### Exercise
A verbatim reproduction of the lines below, from the line containing "- destruct (open_live" through the line containing "eapply wp_mono; [apply (wp_restore_gtd", both ends included, is the whole required output.
---------- Data
Lemma wp_domain_init nsid capacity tlp scheme reset (Q : rc → dom_st → Prop) s gtd :
  mem_wf (bm_mach (ds_bm s)) → 0 ≤ tlp →
  gtd_init reset tlp (file s (GTD_FILENAME nsid)) gtd → Z.of_nat (length gtd) = pages_of tlp →
  (∀ ws m', mach_files (bm_mach (ds_bm s)) m' → pages_of tlp ≤ Z.of_nat (length (gtd ++ ws)) →
     contents (m_fs m') (GTD_FILENAME nsid) = Some gtd →
     Q R0 (with_mach m' (set_dom (fresh_dom nsid capacity tlp scheme (gtd ++ ws)) s))) →
  wp (domain_init nsid capacity tlp scheme reset) Q s.
Proof using All.
  intros [Hn0 _] Ht Hgtd Hlen HQ. unfold domain_init, upd_dom.
  change ((tlp + FLASH_PG_SIZE / 4 - 1) / (FLASH_PG_SIZE / 4)) with (pages_of tlp).
  change (FLASH_PG_SIZE / 4) with ENTS.
  set (id := m_next (bm_mach (ds_bm s))) in *.
  set (w := junk_words id (roundup (pages_of tlp * 4) ARCH_PG_SIZE / 4)).
  assert (pages_of tlp ≤ Z.of_nat (length w)) as Hw by by apply gtd_words.
  wp_step. wp_step. apply wp_bind, wp_lift. unfold wp at 1, alloc_words. amu_cbn. rewrite alloc_live.
  fold id. fold w. rewrite (proj2 (Z.eqb_neq _ _)) by lia. wp_step. wp_step. wp_step. wp_step.
  unfold fat_stat. wp_step. amu_cbn.
  assert (mach_files (bm_mach (ds_bm s)) (Mach _ (m_dev (bm_mach (ds_bm s))) (m_mem (bm_mach (ds_bm s))) (id + 1)
    (m_fs (bm_mach (ds_bm s))) (m_stats (bm_mach (ds_bm s))))) as Hmf by (split; simpl; lia || done).
  assert (length gtd = Z.to_nat (pages_of tlp)) as Hlen' by lia.
  assert (Z.of_nat (length (gtd ++ drop (length gtd) w)) = Z.of_nat (length w)) as Hlw
    by (rewrite length_app, length_drop; lia).
  destruct reset; cbn [gtd_init] in Hgtd.
  - rewrite orb_true_r. wp_step. wp_step. wp_step. amu_cbn.
    match goal with |- wp _ _ ?x => set (s1 := x) end.
    eapply wp_mono; [apply (wp_save_gtd _ s1); subst s1; cbn [ds_dom d_total_xlate_pages d_gtd set_d_gtd];
      rewrite <-Hgtd, <-Hlen'; lia|].
    intros r s2 (-> & f & -> & Hf & _). wp_step. revert Hf. subst s1. cbn [ds_dom d_total_xlate_pages d_gtd set_d_gtd].
    rewrite <-Hgtd, <-Hlen', take_app_length. intros Hf.
    apply (HQ (drop (length gtd) w) (set_fs f (Mach _ _ _ (id + 1) _ _))); [|lia|done].
    by destruct Hmf.
  - destruct (open_live (GTD_FILENAME nsid) (m_fs (bm_mach (ds_bm s)))) as [_ Hst]; [by eexists|].
    rewrite Hst. cbn [negb orb bool_decide decide_rel]. rewrite bool_decide_eq_true_2 by done. cbn [negb orb].
    wp_step. match goal with |- wp _ _ ?x => set (s1 := x) end.
    eapply wp_mono; [apply (wp_restore_gtd _ gtd s1); subst s1; cbn [ds_dom d_total_xlate_pages d_gtd set_d_gtd]; done|].
    intros r s2 (-> & f & -> & Hf). wp_step. subst s1.
    apply (HQ (drop (length gtd) w) (set_fs f (Mach _ _ _ (id + 1) _ _))); [by destruct Hmf|lia|].
    cbn [set_fs m_fs]. by rewrite Hf.
Qed.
--------------------
### Worked solution
  - destruct (open_live (GTD_FILENAME nsid) (m_fs (bm_mach (ds_bm s)))) as [_ Hst]; [by eexists|].
    rewrite Hst. cbn [negb orb bool_decide decide_rel]. rewrite bool_decide_eq_true_2 by done. cbn [negb orb].
    wp_step. match goal with |- wp _ _ ?x => set (s1 := x) end.
    eapply wp_mono; [apply (wp_restore_gtd _ gtd s1); subst s1; cbn [ds_dom d_total_xlate_pages d_gtd set_d_gtd]; done|].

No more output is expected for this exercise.